Baked Oatmeal: Make double batches of this recipe for breakfast all week, or freeze in individual portions for later!
Eggs: Mini frittatas are ready in seconds after popping them in the microwave. This is also a great way to use up leftover vegetables.
Fruit: Even just washing and cutting fresh fruit when you bring it home can be a huge time saver. Keep a bowl of fruit salad in the fridge to add to yogurt, or enjoy as a snack.
Lunch and Dinner
If finding the time to prepare a nutritious lunch or dinner is your greatest challenge, you can use batch cooking to prepare sides or main dishes that require a simple re-heat when you’re ready to eat.
Vegetables: Make a large garden salad to serve as a side or as the main meal if you add some protein. Roasted vegetables are another great option. Select three vegetables each week and roast them together on a large sheet pan. These vegetables can be reheated throughout the week as sides, added to soups and pasta dishes, or even turned into sauces.

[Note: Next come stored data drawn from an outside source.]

(** * Extraction of Yahoo datasets from Redis: a shallow embedding

    Source: [analysis_engine/yahoo/extract_df_from_redis.py].

    The module has four entry points.  [extract_pricing_dataset] and
    [extract_yahoo_news_dataset] copy the work dictionary, fill in the
    cache keys from a legacy alias field and delegate to
    [extract_utils.perform_extract].  [extract_option_calls_dataset] and
    [extract_option_puts_dataset] fetch a record from Redis themselves,
    decode one side of the option chain with [pandas.read_json] and hand
    the table to [scrub_utils.extract_scrub_dataset].

    Python objects are embedded as values of [pyval]; dictionaries that
    the code may update in place (the work dictionary and its copy) live
    in a heap of dictionary objects addressed by location, so that
    aliasing and the absence of writes can be stated.  Calls to the
    collaborators, log lines and the [print] are recorded as events. *)

From stdpp Require Import gmap strings list fin_maps.
From Stdlib Require Import ZArith Lia.

Open Scope Z_scope.
Open Scope string_scope.
Open Scope list_scope.

(** ** Python values and exceptions *)

(** Instances of [Exception].  [except Exception] catches every one of
    them; [KeyboardInterrupt] and [SystemExit] are outside the model. *)
Inductive exn : Type :=
| KeyError (key : string)
| TypeError
| AttributeError
| ValueError (msg : string)
| RaisedBy (who : string) (msg : string).

(** Immutable Python values.  [VTuple] matters: the trailing commas on
    the lines that read [redis_host], [redis_port] and [redis_db] build
    one-element tuples. *)
#[warnings="-register-all"]
Inductive pyval : Type :=
| VNone
| VInt (z : Z)
| VStr (s : string)
| VTuple (items : list pyval)
| VDict (entries : gmap string pyval)
| VExn (e : exn).

(** [v[k]] for a string key [k]: only dictionaries can be subscripted
    that way; a missing key is a [KeyError], any other value a
    [TypeError]. *)
Definition py_getitem (v : pyval) (k : string) : exn + pyval :=
  match v with
  | VDict d =>
      match d !! k with
      | Some x => inr x
      | None => inl (KeyError k)
      end
  | _ => inl TypeError
  end.

(** Nested subscripts such as [redis_rec['rec']['data']['exp_date']]. *)
Fixpoint py_path (v : pyval) (ks : list string) : exn + pyval :=
  match ks with
  | [] => inr v
  | k :: ks' =>
      match py_getitem v k with
      | inr x => py_path x ks'
      | inl e => inl e
      end
  end.

(** [v == n] for an integer constant [n]. *)
Definition py_eq_int (v : pyval) (n : Z) : bool :=
  match v with
  | VInt z => bool_decide (z = n)
  | _ => false
  end.

(** ** Collaborator interfaces *)

(** Result of evaluating a Python expression or call. *)
Inductive outcome (A : Type) : Type :=
| Return (a : A)
| Raise (e : exn).
Arguments Return {A} a.
Arguments Raise {A} e.

(** Keyword arguments of [redis_get.get_data_from_redis_key]. *)
Record redis_get_args : Type := RedisGetArgs {
  rg_label : string;
  rg_host : pyval;
  rg_port : pyval;
  rg_db : pyval;
  rg_password : pyval;
  rg_key : pyval
}.

(** Keyword arguments of [scrub_utils.extract_scrub_dataset]; [sc_df]
    is [None] when no table was decoded. *)
Record scrub_args (DF : Type) : Type := ScrubArgs {
  sc_label : string;
  sc_scrub_mode : string;
  sc_datafeed_type : Z;
  sc_msg_format : string;
  sc_ds_id : pyval;
  sc_df : option DF
}.
Arguments ScrubArgs {DF}.
Arguments sc_label {DF}.
Arguments sc_scrub_mode {DF}.
Arguments sc_datafeed_type {DF}.
Arguments sc_msg_format {DF}.
Arguments sc_ds_id {DF}.
Arguments sc_df {DF}.

(** What the module imports and does not define: the status and
    datafeed constants of [analysis_engine.consts] and
    [analysis_engine.yahoo.consts], the string helpers, [str()],
    [len(df.index)], and the four callable collaborators.  They are
    parameters of the development.  [perform_extract] receives the
    dictionary object [req] and may update it, so it returns the final
    contents of that object next to its outcome. *)
Class Collaborators : Type := {
  DataFrame : Type;
  SUCCESS : Z;
  ERR : Z;
  NOT_RUN : Z;
  DATAFEED_PRICING_YAHOO : Z;
  DATAFEED_OPTIONS_YAHOO : Z;
  DATAFEED_NEWS_YAHOO : Z;
  get_status : pyval -> string;
  get_datafeed_str_yahoo : Z -> string;
  py_str : pyval -> string;
  df_index_len : DataFrame -> Z;
  get_data_from_redis_key : redis_get_args -> outcome pyval;
  read_json : pyval -> outcome DataFrame;
  extract_scrub_dataset : scrub_args DataFrame -> outcome (option DataFrame);
  perform_extract :
    Z -> string -> gmap string pyval -> string ->
    outcome (pyval * option DataFrame) * gmap string pyval
}.

(** ** Heap, events and the evaluation monad *)

Abbreviation loc := nat.

(** Dictionary objects, addressed by their position. *)
Abbreviation heap := (list (gmap string pyval)).

Inductive log_level : Type := INFO | ERROR.

Section Monad.
Context {DF : Type}.

(** Observable actions, in the order the code performs them.  A log
    line is recorded as its format string and the arguments of
    [format]. *)
Inductive event : Type :=
| Log (level : log_level) (fmt : string) (args : list pyval)
| Print (v : pyval)
| CallRedisGet (a : redis_get_args)
| CallReadJson (json : pyval)
| CallScrub (a : scrub_args DF)
| CallPerformExtract (df_type : Z) (df_str : string) (req : loc)
    (contents : gmap string pyval) (scrub_mode : string).

Record run (A : Type) : Type := Run {
  out : outcome A;
  hp : heap;
  evs : list event
}.
Arguments Run {A}.
Arguments out {A}.
Arguments hp {A}.
Arguments evs {A}.

Definition M (A : Type) : Type := heap -> run A.

Definition ret {A} (a : A) : M A := fun h => Run (Return a) h [].

Definition raise {A} (e : exn) : M A := fun h => Run (Raise e) h [].

(** [prepend es r]: the run [r] preceded by the events [es]. *)
Definition prepend {A} (es : list event) (r : run A) : run A :=
  match r with
  | Run o h es' => Run o h (es ++ es')
  end.

Definition bind {A B} (m : M A) (k : A -> M B) : M B := fun h =>
  match m h with
  | Run (Return a) h1 es1 => prepend es1 (k a h1)
  | Run (Raise e) h1 es1 => Run (Raise e) h1 es1
  end.

(** [try: ... except Exception as e:] around a block: the block's
    exception, if any, becomes a value; its writes and events stay. *)
Definition try_except {A} (m : M A) : M (exn + A) := fun h =>
  match m h with
  | Run (Return a) h1 es1 => Run (Return (inr a)) h1 es1
  | Run (Raise e) h1 es1 => Run (Return (inl e)) h1 es1
  end.

Definition emit (ev : event) : M unit := fun h => Run (Return tt) h [ev].

Definition lift {A} (x : exn + A) : M A :=
  match x with
  | inr a => ret a
  | inl e => raise e
  end.

Definition lift_outcome {A} (o : outcome A) : M A := fun h => Run o h [].

(** *** Dictionary objects

    A location that holds no dictionary stands for an argument that is
    not a [dict]: method calls on it raise. *)

(** [d.get(k, dflt)] *)
Definition dict_get (d : loc) (k : string) (dflt : pyval) : M pyval :=
  fun h =>
    match h !! d with
    | Some m => Run (Return (default dflt (m !! k))) h []
    | None => Run (Raise AttributeError) h []
    end.

(** [d[k]] *)
Definition dict_getitem (d : loc) (k : string) : M pyval := fun h =>
  match h !! d with
  | Some m =>
      match m !! k with
      | Some v => Run (Return v) h []
      | None => Run (Raise (KeyError k)) h []
      end
  | None => Run (Raise TypeError) h []
  end.

(** [k in d] *)
Definition dict_contains (d : loc) (k : string) : M bool := fun h =>
  match h !! d with
  | Some m => Run (Return (bool_decide (is_Some (m !! k)))) h []
  | None => Run (Raise TypeError) h []
  end.

(** [d[k] = v] *)
Definition dict_setitem (d : loc) (k : string) (v : pyval) : M unit :=
  fun h =>
    match h !! d with
    | Some m => Run (Return tt) (<[d := <[k := v]> m]> h) []
    | None => Run (Raise TypeError) h []
    end.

Proteins: Baked or grilled chicken breast is a great protein to make ahead because of its versatility. Whether it’s on a salad, part of a sandwich or in a stir fry, there are so many possibilities it’s difficult to get bored.
Starches: Whole grains are a great addition to meals but can take 30 minutes or more to cook. To save time, choose one whole grain such as wild rice, quinoa, or barley and cook a large batch to store in the fridge for the week. That way you can heat up what you need.
If the thought of preparing all of these components is intimidating, start by choosing one and slowly add to your batch cooking routine over time. Before you know it, you’ll have a system in place that makes meal planning and prep a fast and enjoyable experience.